Problem details
Use the entries below and reproduce exactly the lines from the one containing "pose proof (ask_attestation_follows" down to the one containing "intros -> Hst1.", both of them included.

[Source data]

Lemma follows_app t l1 l2 st st1 raised out :
  follows t l1 st (st1, raised) -> (raised = false -> state_ok t st1 -> follows t l2 st1 out) ->
  (raised = true -> out = (st1, true)) -> follows t (l1 ++ l2) st out.
Proof.
  unfold follows. cbn [fst snd]. set (k := length (us_requests st)). intros [Hr1 H1] H2 Hout.
  pose proof (consult_bounds k (us_timestamp st) l1) as [Hb Hs]. rewrite consult_app.
  destruct (consult k (us_timestamp st) l1) as [k1 [t1|]]; cbn [fst snd] in *.
  2:{ subst raised. rewrite (Hout eq_refl). cbn. rewrite Hr1. split; [|done]. do 2 f_equal. by rewrite take_app_le by lia. }
  destruct H1 as (-> & <- & Hst & Hf1). rewrite (Hs ltac:(by eexists)) in *. clear Hs Hb.
  rewrite Nat.add_sub_swap, Nat.sub_diag, Nat.add_0_l, take_ge in Hr1 by lia.
  destruct (H2 eq_refl Hst) as [Hr2 H3]. assert (Hlen : length (us_requests st1) = (k + length l1)%nat)
    by (rewrite Hr1, length_app, length_map; lia). rewrite Hlen in *.
  pose proof (consult_bounds (k + length l1) (us_timestamp st1) l2) as [Hb _]. split.
  - rewrite Hr2, Hr1, <- app_assoc, <- map_app. do 2 f_equal.
    rewrite take_app_ge by lia. do 2 f_equal. lia.
  - destruct (consult _ _ l2) as [k2 [t2|]]; [|done]. cbn [snd] in *. destruct H3 as (-> & -> & Hst2 & Hf2).
    split; [done|]. split; [done|]. split; [done|]. rewrite Hf2, Hf1, some_failed_app, orb_false_iff. naive_solver.
Qed.

(** One attestation, then one node, then all. *)
Lemma ask_attestation_follows t n a st :
  first_attested t root n -> state_ok t st ->
  follows t (attestation_targets t n a) st (ask_attestation whitelisted answer n a st).
Proof.
  intros Hn Hst. destruct a as [uri|h|]; [|by apply follows_nil..]. cbn [attestation_targets ask_attestation].
  destruct (whitelisted uri); cbn [negb]; [|by apply follows_nil]. pose proof Hst as [Hg Hc].
  assert (node_msg (us_timestamp st) n = node_msg t n) as -> by by apply Hg.
  unfold follows. cbn [consult tg_node tg_uri tg_msg some_failed].
  destruct (answer _ uri _) as [up| |text|];
    [destruct (node_merge (us_timestamp st) n up) as [t'|] eqn:Em|..]; cbn [fst snd us_requests us_failures us_timestamp];
    rewrite Nat.sub_succ_l, Nat.sub_diag by done; cbn; (split; [done|]); try done.
  - split; [done|]. split; [done|]. split; [|naive_solver]. split; [by eapply grown_merge|]. cbn. rewrite Hc.
    apply grown_changed; [apply Hg|by eapply node_merge_all].
  - split; [done|]. split; [done|]. split; [done|]. naive_solver.
  - split; [done|]. split; [done|]. split; [done|]. split; [by intros [_ [=]]%app_eq_nil|by intros [_ [=]]].
Qed.

Lemma ask_attestations_follow t n l : forall st, first_attested t root n -> state_ok t st ->
  follows t (flat_map (attestation_targets t n) l) st (run_loop (ask_attestation whitelisted answer n) l st).
Proof.
  induction l as [|a l IH]; intros st Hn Hst; cbn [flat_map run_loop]; [by apply follows_nil|].
  pose proof (ask_attestation_follows t n a st Hn Hst) as H1.
  destruct (ask_attestation _ _ n a st) as [st1 raised]. eapply follows_app; [exact H1|..]; by intros ->; auto.
Qed.

(** A node whose attestations are still those of [t]. *)
Lemma ask_node_follows t n st :
  first_attested t root n -> state_ok t st -> node_attestations (us_timestamp st) n = node_attestations t n ->
  follows t (node_targets t n) st (ask_node whitelisted answer n st).
Proof. intros Hn Hst E. unfold ask_node. rewrite E. by apply ask_attestations_follow. Qed.

Lemma node_targets_node t n : Forall (fun g => tg_node g = n) (node_targets t n).
Proof.
  unfold node_targets. apply Forall_forall. intros g. rewrite list_elem_of_In, in_flat_map.
  intros (a & _ & Hg). destruct a as [uri|h|]; try done. cbn in Hg. destruct (whitelisted uri); [|done]. by destruct Hg as [<-|[]].
Qed.

Lemma ask_nodes_follow t l : forall st, NoDup l -> (forall n, n ∈ l -> first_attested t root n) -> state_ok t st ->
  (forall n, n ∈ l -> node_attestations (us_timestamp st) n = node_attestations t n) ->
  follows t (flat_map (node_targets t) l) st (run_loop (ask_node whitelisted answer) l st).
Proof.
  induction l as [|n l IH]; intros st Hnd Hl Hst Hatt; cbn [flat_map run_loop]; [by apply follows_nil|].
  apply NoDup_cons in Hnd as [Hni Hnd]. assert (Hn : first_attested t root n) by (apply Hl; by left).
  pose proof (ask_node_follows t n st Hn Hst (Hatt n ltac:(by left))) as H1.
  destruct (ask_node _ _ n st) as [st1 raised]. eapply follows_app; [exact H1| |by intros ->].
  intros -> Hst1. apply IH; [done|intros m Hm; apply Hl; by right|done|]. intros m Hm.
  rewrite <- (Hatt m) by by right. unfold follows in H1. destruct H1 as [_ H1].
  destruct (consult _ _ (node_targets t n)) as [k' [t'|]] eqn:Ec; [|done]. cbn in H1. destruct H1 as (_ & -> & _).
  pose proof (node_targets_node t n) as Hnodes. eapply consult_other; [apply Hst| |exact Ec|apply Hl; by right|].
  - eapply Forall_impl; [exact Hnodes|]. by intros g ->.
  - intros (g & -> & Hg)%list_elem_of_fmap. rewrite Forall_forall in Hnodes. by rewrite (Hnodes g Hg) in Hm.
Qed.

[/Source data]

Response area
  pose proof (ask_attestation_follows t n a st Hn Hst) as H1.
  destruct (ask_attestation _ _ n a st) as [st1 raised]. eapply follows_app; [exact H1|..]; by intros ->; auto.
Qed.

(** A node whose attestations are still those of [t]. *)
Lemma ask_node_follows t n st :
  first_attested t root n -> state_ok t st -> node_attestations (us_timestamp st) n = node_attestations t n ->
  follows t (node_targets t n) st (ask_node whitelisted answer n st).
Proof. intros Hn Hst E. unfold ask_node. rewrite E. by apply ask_attestations_follow. Qed.

Lemma node_targets_node t n : Forall (fun g => tg_node g = n) (node_targets t n).
Proof.
  unfold node_targets. apply Forall_forall. intros g. rewrite list_elem_of_In, in_flat_map.
  intros (a & _ & Hg). destruct a as [uri|h|]; try done. cbn in Hg. destruct (whitelisted uri); [|done]. by destruct Hg as [<-|[]].
Qed.

Lemma ask_nodes_follow t l : forall st, NoDup l -> (forall n, n ∈ l -> first_attested t root n) -> state_ok t st ->
  (forall n, n ∈ l -> node_attestations (us_timestamp st) n = node_attestations t n) ->
  follows t (flat_map (node_targets t) l) st (run_loop (ask_node whitelisted answer) l st).
Proof.
  induction l as [|n l IH]; intros st Hnd Hl Hst Hatt; cbn [flat_map run_loop]; [by apply follows_nil|].
  apply NoDup_cons in Hnd as [Hni Hnd]. assert (Hn : first_attested t root n) by (apply Hl; by left).
  pose proof (ask_node_follows t n st Hn Hst (Hatt n ltac:(by left))) as H1.
  destruct (ask_node _ _ n st) as [st1 raised]. eapply follows_app; [exact H1| |by intros ->].
  intros -> Hst1. apply IH; [done|intros m Hm; apply Hl; by right|done|]. intros m Hm.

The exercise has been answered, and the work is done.